- Work item -
Write out the stretch of lines below that begins at the line with "1757585 <= jdn <= 100000000 ->" and ends at the line with "(** X7: [dateToJulian]", including both, exactly as given and nothing more.

- Data for this task -
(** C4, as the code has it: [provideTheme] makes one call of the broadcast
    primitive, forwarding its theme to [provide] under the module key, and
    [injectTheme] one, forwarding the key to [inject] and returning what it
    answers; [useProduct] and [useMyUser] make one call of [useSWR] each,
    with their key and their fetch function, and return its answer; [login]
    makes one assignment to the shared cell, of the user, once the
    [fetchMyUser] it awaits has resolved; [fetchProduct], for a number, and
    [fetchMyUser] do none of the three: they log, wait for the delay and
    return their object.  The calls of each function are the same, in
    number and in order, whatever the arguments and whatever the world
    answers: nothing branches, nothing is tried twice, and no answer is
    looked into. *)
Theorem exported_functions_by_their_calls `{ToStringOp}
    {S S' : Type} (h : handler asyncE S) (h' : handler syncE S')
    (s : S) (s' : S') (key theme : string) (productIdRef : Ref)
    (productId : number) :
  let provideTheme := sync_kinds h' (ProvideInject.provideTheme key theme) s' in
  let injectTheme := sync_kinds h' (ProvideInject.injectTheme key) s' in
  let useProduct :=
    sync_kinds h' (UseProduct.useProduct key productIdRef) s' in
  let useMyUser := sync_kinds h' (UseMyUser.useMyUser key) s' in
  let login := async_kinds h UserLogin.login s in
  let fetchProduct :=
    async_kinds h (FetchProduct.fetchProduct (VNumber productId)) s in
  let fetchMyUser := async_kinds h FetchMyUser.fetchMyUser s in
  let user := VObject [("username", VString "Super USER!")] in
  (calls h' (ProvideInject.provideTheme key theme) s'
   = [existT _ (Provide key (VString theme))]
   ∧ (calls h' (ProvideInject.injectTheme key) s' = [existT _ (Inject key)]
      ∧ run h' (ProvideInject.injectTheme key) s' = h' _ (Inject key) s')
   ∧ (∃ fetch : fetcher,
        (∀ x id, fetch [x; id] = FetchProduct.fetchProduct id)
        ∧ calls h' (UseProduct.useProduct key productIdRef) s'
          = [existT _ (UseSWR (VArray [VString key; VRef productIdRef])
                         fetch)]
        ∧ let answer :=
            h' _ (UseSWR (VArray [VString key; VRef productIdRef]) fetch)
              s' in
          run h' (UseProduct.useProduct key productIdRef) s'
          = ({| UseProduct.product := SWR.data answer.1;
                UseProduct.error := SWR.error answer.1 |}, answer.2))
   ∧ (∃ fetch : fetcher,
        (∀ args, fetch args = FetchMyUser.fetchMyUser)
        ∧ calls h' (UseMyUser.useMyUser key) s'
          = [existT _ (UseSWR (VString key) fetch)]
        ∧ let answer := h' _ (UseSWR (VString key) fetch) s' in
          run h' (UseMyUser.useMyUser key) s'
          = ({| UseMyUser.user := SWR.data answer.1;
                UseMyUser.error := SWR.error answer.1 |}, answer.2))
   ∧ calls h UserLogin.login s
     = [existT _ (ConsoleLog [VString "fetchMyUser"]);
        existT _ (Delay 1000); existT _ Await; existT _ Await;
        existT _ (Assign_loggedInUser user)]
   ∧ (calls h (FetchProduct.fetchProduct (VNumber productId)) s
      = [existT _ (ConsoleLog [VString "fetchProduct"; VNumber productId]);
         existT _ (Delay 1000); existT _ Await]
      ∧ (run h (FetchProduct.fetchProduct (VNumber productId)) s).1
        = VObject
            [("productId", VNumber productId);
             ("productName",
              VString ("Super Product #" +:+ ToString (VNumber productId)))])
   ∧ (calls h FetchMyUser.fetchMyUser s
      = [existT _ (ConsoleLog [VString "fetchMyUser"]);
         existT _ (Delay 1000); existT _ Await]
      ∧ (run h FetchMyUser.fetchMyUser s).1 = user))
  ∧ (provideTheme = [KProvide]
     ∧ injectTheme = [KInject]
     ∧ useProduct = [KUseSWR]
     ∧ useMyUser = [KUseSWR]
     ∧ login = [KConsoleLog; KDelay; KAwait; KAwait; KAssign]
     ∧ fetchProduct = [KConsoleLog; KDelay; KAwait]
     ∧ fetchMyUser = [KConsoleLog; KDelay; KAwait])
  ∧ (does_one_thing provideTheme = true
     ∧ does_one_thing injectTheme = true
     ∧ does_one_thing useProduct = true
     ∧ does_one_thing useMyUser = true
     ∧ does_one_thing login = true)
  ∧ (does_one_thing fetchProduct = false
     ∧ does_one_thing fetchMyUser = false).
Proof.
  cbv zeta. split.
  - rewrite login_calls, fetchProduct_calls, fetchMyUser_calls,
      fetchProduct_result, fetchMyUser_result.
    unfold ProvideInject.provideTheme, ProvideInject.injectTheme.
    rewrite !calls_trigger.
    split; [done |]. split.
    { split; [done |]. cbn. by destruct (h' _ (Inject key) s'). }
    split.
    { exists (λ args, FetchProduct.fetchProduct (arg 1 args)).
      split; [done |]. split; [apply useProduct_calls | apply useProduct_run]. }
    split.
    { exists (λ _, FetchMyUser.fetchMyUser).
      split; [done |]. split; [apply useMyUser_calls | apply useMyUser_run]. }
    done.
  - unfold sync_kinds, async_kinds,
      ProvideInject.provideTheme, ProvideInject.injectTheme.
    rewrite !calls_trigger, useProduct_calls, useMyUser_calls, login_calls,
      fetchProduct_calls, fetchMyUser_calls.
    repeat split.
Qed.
---
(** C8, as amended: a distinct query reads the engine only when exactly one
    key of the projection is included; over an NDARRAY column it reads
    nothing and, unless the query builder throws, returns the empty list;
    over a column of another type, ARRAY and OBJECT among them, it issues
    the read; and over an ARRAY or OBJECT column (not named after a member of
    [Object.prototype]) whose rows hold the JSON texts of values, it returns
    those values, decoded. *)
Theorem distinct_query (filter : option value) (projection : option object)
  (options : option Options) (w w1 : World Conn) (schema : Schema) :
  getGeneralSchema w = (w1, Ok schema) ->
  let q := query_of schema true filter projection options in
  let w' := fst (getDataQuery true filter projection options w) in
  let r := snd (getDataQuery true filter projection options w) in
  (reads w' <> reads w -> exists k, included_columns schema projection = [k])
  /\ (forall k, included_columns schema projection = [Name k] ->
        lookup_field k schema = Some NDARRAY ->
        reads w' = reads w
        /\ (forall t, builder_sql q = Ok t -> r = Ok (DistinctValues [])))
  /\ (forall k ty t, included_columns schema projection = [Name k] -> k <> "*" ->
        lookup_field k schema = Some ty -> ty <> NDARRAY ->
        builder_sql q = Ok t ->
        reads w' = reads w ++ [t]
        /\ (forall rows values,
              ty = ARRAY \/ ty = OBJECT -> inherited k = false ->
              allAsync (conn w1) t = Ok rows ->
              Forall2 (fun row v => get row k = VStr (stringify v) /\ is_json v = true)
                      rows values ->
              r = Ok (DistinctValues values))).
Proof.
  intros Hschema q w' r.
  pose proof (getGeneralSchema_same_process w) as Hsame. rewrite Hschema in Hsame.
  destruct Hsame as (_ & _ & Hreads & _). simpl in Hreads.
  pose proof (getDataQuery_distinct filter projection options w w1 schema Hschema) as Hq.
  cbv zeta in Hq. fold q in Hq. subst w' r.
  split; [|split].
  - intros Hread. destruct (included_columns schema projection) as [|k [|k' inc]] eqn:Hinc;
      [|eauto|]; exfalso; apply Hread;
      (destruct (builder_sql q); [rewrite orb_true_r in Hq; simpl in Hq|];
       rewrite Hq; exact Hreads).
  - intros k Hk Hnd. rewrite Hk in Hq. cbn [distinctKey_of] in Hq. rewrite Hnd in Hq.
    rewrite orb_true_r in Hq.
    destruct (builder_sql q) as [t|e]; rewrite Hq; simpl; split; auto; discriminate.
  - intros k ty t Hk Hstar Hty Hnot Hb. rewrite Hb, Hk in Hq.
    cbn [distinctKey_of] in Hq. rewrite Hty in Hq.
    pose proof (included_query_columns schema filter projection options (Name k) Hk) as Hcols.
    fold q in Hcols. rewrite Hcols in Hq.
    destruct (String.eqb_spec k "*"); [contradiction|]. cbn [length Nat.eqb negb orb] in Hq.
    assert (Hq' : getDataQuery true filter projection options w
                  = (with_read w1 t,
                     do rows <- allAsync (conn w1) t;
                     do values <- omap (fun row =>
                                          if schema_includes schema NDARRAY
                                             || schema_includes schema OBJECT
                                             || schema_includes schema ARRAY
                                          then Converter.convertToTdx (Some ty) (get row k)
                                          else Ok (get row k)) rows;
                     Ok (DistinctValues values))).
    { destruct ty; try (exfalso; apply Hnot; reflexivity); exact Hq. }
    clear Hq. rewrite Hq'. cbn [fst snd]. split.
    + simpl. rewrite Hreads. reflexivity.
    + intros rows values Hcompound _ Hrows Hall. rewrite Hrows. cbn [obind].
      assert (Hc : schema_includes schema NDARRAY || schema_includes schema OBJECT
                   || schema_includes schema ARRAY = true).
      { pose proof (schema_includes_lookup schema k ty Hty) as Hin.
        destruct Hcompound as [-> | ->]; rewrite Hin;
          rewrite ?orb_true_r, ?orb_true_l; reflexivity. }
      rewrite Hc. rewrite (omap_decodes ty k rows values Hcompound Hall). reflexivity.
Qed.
* * *
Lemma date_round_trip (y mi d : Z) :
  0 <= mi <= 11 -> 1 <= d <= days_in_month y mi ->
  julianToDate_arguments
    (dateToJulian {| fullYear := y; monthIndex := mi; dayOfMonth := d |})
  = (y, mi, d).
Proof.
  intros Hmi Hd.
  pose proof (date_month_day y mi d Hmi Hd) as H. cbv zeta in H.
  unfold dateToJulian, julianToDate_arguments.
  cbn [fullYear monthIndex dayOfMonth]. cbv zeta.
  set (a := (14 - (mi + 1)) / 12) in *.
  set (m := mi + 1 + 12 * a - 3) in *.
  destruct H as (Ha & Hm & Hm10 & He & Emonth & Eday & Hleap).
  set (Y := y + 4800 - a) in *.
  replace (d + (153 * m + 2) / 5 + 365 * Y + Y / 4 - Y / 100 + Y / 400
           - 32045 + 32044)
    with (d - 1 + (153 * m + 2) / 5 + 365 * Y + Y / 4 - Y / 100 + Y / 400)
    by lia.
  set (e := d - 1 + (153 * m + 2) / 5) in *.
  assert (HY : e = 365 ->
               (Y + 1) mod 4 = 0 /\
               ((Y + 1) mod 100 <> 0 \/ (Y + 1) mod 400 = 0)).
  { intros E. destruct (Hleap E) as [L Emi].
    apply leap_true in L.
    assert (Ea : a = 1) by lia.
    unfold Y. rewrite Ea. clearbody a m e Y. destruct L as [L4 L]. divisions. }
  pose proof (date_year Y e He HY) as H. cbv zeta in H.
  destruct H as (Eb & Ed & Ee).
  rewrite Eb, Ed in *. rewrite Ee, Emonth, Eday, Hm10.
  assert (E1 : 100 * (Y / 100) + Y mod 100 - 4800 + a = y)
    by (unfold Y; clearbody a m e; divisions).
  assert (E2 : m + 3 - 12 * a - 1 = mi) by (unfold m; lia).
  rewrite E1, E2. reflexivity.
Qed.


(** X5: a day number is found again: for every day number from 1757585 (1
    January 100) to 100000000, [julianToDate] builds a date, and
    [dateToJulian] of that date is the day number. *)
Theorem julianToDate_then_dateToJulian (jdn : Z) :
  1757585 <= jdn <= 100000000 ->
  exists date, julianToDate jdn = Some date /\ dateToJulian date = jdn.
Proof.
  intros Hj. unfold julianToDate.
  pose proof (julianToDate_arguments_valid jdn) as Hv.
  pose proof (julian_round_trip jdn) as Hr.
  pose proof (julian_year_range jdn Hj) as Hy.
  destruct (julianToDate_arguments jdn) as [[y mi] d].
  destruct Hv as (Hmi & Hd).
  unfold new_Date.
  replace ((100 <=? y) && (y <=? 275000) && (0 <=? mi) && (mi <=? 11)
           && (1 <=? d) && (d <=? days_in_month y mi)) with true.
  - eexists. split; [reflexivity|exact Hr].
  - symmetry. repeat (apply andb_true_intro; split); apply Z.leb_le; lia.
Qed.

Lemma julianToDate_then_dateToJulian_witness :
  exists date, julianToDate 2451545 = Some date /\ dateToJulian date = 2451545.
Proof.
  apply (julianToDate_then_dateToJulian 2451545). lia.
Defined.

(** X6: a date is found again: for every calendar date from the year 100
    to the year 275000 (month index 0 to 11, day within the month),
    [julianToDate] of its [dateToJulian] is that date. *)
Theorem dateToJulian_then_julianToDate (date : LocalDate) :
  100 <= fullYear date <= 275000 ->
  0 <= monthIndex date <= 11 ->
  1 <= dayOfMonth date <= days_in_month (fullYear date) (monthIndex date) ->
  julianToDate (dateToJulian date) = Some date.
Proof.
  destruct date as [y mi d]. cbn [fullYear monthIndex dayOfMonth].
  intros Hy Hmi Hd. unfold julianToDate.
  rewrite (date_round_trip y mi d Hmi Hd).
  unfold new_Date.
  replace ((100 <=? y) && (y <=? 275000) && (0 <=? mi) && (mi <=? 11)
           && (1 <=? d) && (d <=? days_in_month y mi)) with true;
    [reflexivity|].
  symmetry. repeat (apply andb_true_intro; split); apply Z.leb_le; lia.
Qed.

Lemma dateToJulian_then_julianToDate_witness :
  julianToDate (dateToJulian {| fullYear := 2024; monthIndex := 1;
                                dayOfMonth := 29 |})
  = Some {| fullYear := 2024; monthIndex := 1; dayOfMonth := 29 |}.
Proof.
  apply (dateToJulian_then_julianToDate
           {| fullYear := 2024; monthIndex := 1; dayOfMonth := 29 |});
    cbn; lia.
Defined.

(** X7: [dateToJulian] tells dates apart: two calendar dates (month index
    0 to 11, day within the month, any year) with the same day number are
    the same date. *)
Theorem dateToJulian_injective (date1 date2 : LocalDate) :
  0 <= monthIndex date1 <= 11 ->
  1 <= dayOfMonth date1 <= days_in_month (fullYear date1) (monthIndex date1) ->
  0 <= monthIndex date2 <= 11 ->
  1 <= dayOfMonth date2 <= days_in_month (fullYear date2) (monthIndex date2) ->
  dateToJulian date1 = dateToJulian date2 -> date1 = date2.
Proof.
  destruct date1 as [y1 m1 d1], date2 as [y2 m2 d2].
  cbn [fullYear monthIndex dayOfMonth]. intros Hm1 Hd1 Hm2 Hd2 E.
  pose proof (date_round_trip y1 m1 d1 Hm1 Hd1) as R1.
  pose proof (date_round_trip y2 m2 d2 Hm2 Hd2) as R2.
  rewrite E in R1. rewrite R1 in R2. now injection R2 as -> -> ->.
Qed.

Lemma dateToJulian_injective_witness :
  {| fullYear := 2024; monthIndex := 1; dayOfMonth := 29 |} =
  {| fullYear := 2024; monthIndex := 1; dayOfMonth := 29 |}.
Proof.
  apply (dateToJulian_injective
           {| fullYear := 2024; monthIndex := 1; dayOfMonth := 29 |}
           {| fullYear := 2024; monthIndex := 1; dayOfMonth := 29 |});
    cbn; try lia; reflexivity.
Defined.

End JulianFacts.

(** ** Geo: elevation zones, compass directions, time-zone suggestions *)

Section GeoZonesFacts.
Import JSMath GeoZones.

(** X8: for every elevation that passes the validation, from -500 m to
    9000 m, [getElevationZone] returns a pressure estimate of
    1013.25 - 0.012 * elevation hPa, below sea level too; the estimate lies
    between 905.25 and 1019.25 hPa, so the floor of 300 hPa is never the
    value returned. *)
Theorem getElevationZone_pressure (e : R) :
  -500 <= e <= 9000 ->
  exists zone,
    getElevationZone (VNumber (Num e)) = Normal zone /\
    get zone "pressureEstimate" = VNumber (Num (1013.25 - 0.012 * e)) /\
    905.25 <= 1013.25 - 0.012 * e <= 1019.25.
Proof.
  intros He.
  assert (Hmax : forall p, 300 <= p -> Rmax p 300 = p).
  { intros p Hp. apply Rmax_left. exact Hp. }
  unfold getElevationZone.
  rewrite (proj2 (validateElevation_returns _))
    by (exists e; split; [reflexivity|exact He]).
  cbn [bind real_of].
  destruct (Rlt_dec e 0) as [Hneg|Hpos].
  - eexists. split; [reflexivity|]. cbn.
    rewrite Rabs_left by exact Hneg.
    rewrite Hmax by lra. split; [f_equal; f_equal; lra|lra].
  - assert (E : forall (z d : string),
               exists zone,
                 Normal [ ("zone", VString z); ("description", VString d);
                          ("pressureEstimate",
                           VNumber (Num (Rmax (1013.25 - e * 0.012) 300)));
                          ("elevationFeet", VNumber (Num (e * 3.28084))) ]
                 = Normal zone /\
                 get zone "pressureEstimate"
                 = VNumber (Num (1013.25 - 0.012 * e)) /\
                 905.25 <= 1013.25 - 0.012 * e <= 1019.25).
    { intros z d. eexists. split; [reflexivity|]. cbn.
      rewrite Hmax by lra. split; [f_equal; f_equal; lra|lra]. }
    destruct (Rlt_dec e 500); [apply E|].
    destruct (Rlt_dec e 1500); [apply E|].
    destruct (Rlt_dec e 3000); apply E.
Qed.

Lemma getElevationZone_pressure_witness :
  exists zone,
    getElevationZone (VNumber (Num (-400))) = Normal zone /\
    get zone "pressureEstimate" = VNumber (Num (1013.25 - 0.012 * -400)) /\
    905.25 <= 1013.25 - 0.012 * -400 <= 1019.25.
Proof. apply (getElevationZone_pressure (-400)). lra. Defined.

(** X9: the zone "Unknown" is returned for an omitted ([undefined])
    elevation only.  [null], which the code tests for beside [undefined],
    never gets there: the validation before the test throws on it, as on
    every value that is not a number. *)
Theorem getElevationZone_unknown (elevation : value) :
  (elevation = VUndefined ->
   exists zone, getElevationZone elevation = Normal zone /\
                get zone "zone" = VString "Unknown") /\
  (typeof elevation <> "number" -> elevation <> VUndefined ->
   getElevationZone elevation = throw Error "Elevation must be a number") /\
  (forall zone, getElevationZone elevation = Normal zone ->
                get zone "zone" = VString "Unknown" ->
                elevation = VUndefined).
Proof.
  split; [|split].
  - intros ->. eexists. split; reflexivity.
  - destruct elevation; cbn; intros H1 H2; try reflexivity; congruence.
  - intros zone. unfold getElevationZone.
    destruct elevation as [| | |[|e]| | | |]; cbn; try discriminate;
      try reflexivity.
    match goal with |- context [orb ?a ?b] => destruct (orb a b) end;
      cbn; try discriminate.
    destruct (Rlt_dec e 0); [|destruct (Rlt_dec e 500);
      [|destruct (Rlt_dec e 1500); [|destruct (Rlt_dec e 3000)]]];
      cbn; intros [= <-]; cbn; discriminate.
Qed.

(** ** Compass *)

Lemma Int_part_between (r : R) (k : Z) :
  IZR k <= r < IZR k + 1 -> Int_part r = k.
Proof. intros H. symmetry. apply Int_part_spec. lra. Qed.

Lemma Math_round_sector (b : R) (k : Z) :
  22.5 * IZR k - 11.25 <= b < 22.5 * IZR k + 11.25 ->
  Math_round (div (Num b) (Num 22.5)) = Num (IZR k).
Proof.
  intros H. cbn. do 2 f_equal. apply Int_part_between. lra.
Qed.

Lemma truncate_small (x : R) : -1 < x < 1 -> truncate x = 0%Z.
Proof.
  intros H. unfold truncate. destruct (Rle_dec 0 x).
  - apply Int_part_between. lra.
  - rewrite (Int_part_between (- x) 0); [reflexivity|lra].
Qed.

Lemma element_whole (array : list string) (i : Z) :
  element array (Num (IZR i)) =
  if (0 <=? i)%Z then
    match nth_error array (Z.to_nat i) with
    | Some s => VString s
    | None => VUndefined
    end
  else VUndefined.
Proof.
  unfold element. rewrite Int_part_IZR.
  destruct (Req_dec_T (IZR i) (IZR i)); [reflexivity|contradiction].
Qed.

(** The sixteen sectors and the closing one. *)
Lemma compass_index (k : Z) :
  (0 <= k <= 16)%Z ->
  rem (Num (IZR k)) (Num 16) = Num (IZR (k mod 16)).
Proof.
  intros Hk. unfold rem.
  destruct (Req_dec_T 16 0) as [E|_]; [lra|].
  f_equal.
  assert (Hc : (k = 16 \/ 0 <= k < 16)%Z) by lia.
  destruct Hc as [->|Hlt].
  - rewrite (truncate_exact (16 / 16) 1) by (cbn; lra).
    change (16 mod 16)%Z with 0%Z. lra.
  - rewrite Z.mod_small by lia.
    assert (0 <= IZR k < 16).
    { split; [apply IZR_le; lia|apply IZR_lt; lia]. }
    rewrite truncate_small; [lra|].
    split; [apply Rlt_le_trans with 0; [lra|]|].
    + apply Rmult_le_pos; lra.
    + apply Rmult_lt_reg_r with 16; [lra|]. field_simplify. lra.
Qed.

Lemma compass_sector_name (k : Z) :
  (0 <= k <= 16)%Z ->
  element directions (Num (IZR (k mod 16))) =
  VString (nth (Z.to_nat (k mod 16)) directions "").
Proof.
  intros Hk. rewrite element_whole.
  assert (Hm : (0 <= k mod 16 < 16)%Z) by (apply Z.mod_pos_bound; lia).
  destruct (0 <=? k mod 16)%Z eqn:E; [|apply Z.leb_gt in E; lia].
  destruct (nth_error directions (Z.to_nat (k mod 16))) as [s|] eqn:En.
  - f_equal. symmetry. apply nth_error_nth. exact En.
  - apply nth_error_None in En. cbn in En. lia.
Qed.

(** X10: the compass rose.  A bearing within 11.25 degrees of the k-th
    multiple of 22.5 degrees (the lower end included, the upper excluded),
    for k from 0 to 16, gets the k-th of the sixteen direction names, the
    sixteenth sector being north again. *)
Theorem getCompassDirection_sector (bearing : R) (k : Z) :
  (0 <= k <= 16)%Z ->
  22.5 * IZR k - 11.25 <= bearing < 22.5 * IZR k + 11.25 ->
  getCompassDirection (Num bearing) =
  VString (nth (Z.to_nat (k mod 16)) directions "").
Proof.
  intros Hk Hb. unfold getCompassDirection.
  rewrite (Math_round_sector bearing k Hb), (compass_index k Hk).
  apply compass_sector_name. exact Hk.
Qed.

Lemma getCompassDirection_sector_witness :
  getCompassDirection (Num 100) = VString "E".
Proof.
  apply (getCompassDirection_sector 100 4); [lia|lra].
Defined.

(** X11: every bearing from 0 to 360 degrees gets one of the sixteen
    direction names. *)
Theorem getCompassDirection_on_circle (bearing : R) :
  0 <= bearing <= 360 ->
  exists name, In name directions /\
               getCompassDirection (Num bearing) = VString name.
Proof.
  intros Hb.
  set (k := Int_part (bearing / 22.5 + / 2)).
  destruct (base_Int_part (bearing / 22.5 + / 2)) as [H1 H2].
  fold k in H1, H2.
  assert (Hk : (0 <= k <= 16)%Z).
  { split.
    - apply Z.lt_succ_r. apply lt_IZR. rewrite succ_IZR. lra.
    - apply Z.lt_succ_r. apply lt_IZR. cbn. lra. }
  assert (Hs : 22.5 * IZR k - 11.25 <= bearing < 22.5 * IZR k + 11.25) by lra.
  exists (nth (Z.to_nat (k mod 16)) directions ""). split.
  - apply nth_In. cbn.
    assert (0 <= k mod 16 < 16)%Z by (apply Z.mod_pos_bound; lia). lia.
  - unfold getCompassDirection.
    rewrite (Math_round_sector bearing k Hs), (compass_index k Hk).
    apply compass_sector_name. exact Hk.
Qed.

- Answer -
  1757585 <= jdn <= 100000000 ->
  exists date, julianToDate jdn = Some date /\ dateToJulian date = jdn.
Proof.
  intros Hj. unfold julianToDate.
  pose proof (julianToDate_arguments_valid jdn) as Hv.
  pose proof (julian_round_trip jdn) as Hr.
  pose proof (julian_year_range jdn Hj) as Hy.
  destruct (julianToDate_arguments jdn) as [[y mi] d].
  destruct Hv as (Hmi & Hd).
  unfold new_Date.
  replace ((100 <=? y) && (y <=? 275000) && (0 <=? mi) && (mi <=? 11)
           && (1 <=? d) && (d <=? days_in_month y mi)) with true.
  - eexists. split; [reflexivity|exact Hr].
  - symmetry. repeat (apply andb_true_intro; split); apply Z.leb_le; lia.
Qed.

Lemma julianToDate_then_dateToJulian_witness :
  exists date, julianToDate 2451545 = Some date /\ dateToJulian date = 2451545.
Proof.
  apply (julianToDate_then_dateToJulian 2451545). lia.
Defined.

(** X6: a date is found again: for every calendar date from the year 100
    to the year 275000 (month index 0 to 11, day within the month),
    [julianToDate] of its [dateToJulian] is that date. *)
Theorem dateToJulian_then_julianToDate (date : LocalDate) :
  100 <= fullYear date <= 275000 ->
  0 <= monthIndex date <= 11 ->
  1 <= dayOfMonth date <= days_in_month (fullYear date) (monthIndex date) ->
  julianToDate (dateToJulian date) = Some date.
Proof.
  destruct date as [y mi d]. cbn [fullYear monthIndex dayOfMonth].
  intros Hy Hmi Hd. unfold julianToDate.
  rewrite (date_round_trip y mi d Hmi Hd).
  unfold new_Date.
  replace ((100 <=? y) && (y <=? 275000) && (0 <=? mi) && (mi <=? 11)
           && (1 <=? d) && (d <=? days_in_month y mi)) with true;
    [reflexivity|].
  symmetry. repeat (apply andb_true_intro; split); apply Z.leb_le; lia.
Qed.

Lemma dateToJulian_then_julianToDate_witness :
  julianToDate (dateToJulian {| fullYear := 2024; monthIndex := 1;
                                dayOfMonth := 29 |})
  = Some {| fullYear := 2024; monthIndex := 1; dayOfMonth := 29 |}.
Proof.
  apply (dateToJulian_then_julianToDate
           {| fullYear := 2024; monthIndex := 1; dayOfMonth := 29 |});
    cbn; lia.
Defined.

(** X7: [dateToJulian] tells dates apart: two calendar dates (month index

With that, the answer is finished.